(** ** More on the sidecar (lines 204-250) and on the arguments (line 98) *)

(** X24: a sidecar that cannot be opened leaves an orphan.  When the
    document is staged and [fopen] fails, the last part of [main] returns the
    failure sentinel; the document stays where it is, with its bytes, and is
    not removed; the sidecar path and every other file are as before. *)
Theorem main_queue_sidecar_unopened (doc json : string) (pw : passwd)
  (title user job_id : string) (e : Env) (w : World) (i : inode) :
  files w !! doc = Some i -> doc <> json -> e_fopen_json_fail e = true ->
  exists w',
    main_queue doc json pw title user job_id e w = Return CUPS_BACKEND_FAILED w' /\
    (exists i', files w' !! doc = Some i' /\ i_data i' = i_data i) /\
    (forall p, p <> doc -> files w' !! p = files w !! p) /\
    last (stderr w') = Some (ErrJson json).
Proof.
  intros Hi Hne Hfopen. unfold main_queue, bind.
  destruct (main_chown_chmod_files doc pw (e_chown_doc_fail e) (e_chmod_doc_fail e) w i Hi)
    as (w1 & -> & Hf1).
  unfold main_sidecar, sys_open_trunc. rewrite Hfopen.
  eexists. split; [reflexivity|]. cbn [files stderr fprintf_stderr]. rewrite Hf1.
  split; [|split].
  - rewrite lookup_insert_eq. eauto.
  - intros p Hp. by rewrite lookup_insert_ne.
  - apply last_snoc.
Qed.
_____
- **Problem**
The full data must appear again, retyped in every detail.

- **Response to the exercise**
(** ** More on the sidecar (lines 204-250) and on the arguments (line 98) *)

(** X24: a sidecar that cannot be opened leaves an orphan.  When the
    document is staged and [fopen] fails, the last part of [main] returns the
    failure sentinel; the document stays where it is, with its bytes, and is
    not removed; the sidecar path and every other file are as before. *)
Theorem main_queue_sidecar_unopened (doc json : string) (pw : passwd)
  (title user job_id : string) (e : Env) (w : World) (i : inode) :
  files w !! doc = Some i -> doc <> json -> e_fopen_json_fail e = true ->
  exists w',
    main_queue doc json pw title user job_id e w = Return CUPS_BACKEND_FAILED w' /\
    (exists i', files w' !! doc = Some i' /\ i_data i' = i_data i) /\
    (forall p, p <> doc -> files w' !! p = files w !! p) /\
    last (stderr w') = Some (ErrJson json).
Proof.
  intros Hi Hne Hfopen. unfold main_queue, bind.
  destruct (main_chown_chmod_files doc pw (e_chown_doc_fail e) (e_chmod_doc_fail e) w i Hi)
    as (w1 & -> & Hf1).
  unfold main_sidecar, sys_open_trunc. rewrite Hfopen.
  eexists. split; [reflexivity|]. cbn [files stderr fprintf_stderr]. rewrite Hf1.
  split; [|split].
  - rewrite lookup_insert_eq. eauto.
  - intros p Hp. by rewrite lookup_insert_ne.
  - apply last_snoc.
Qed.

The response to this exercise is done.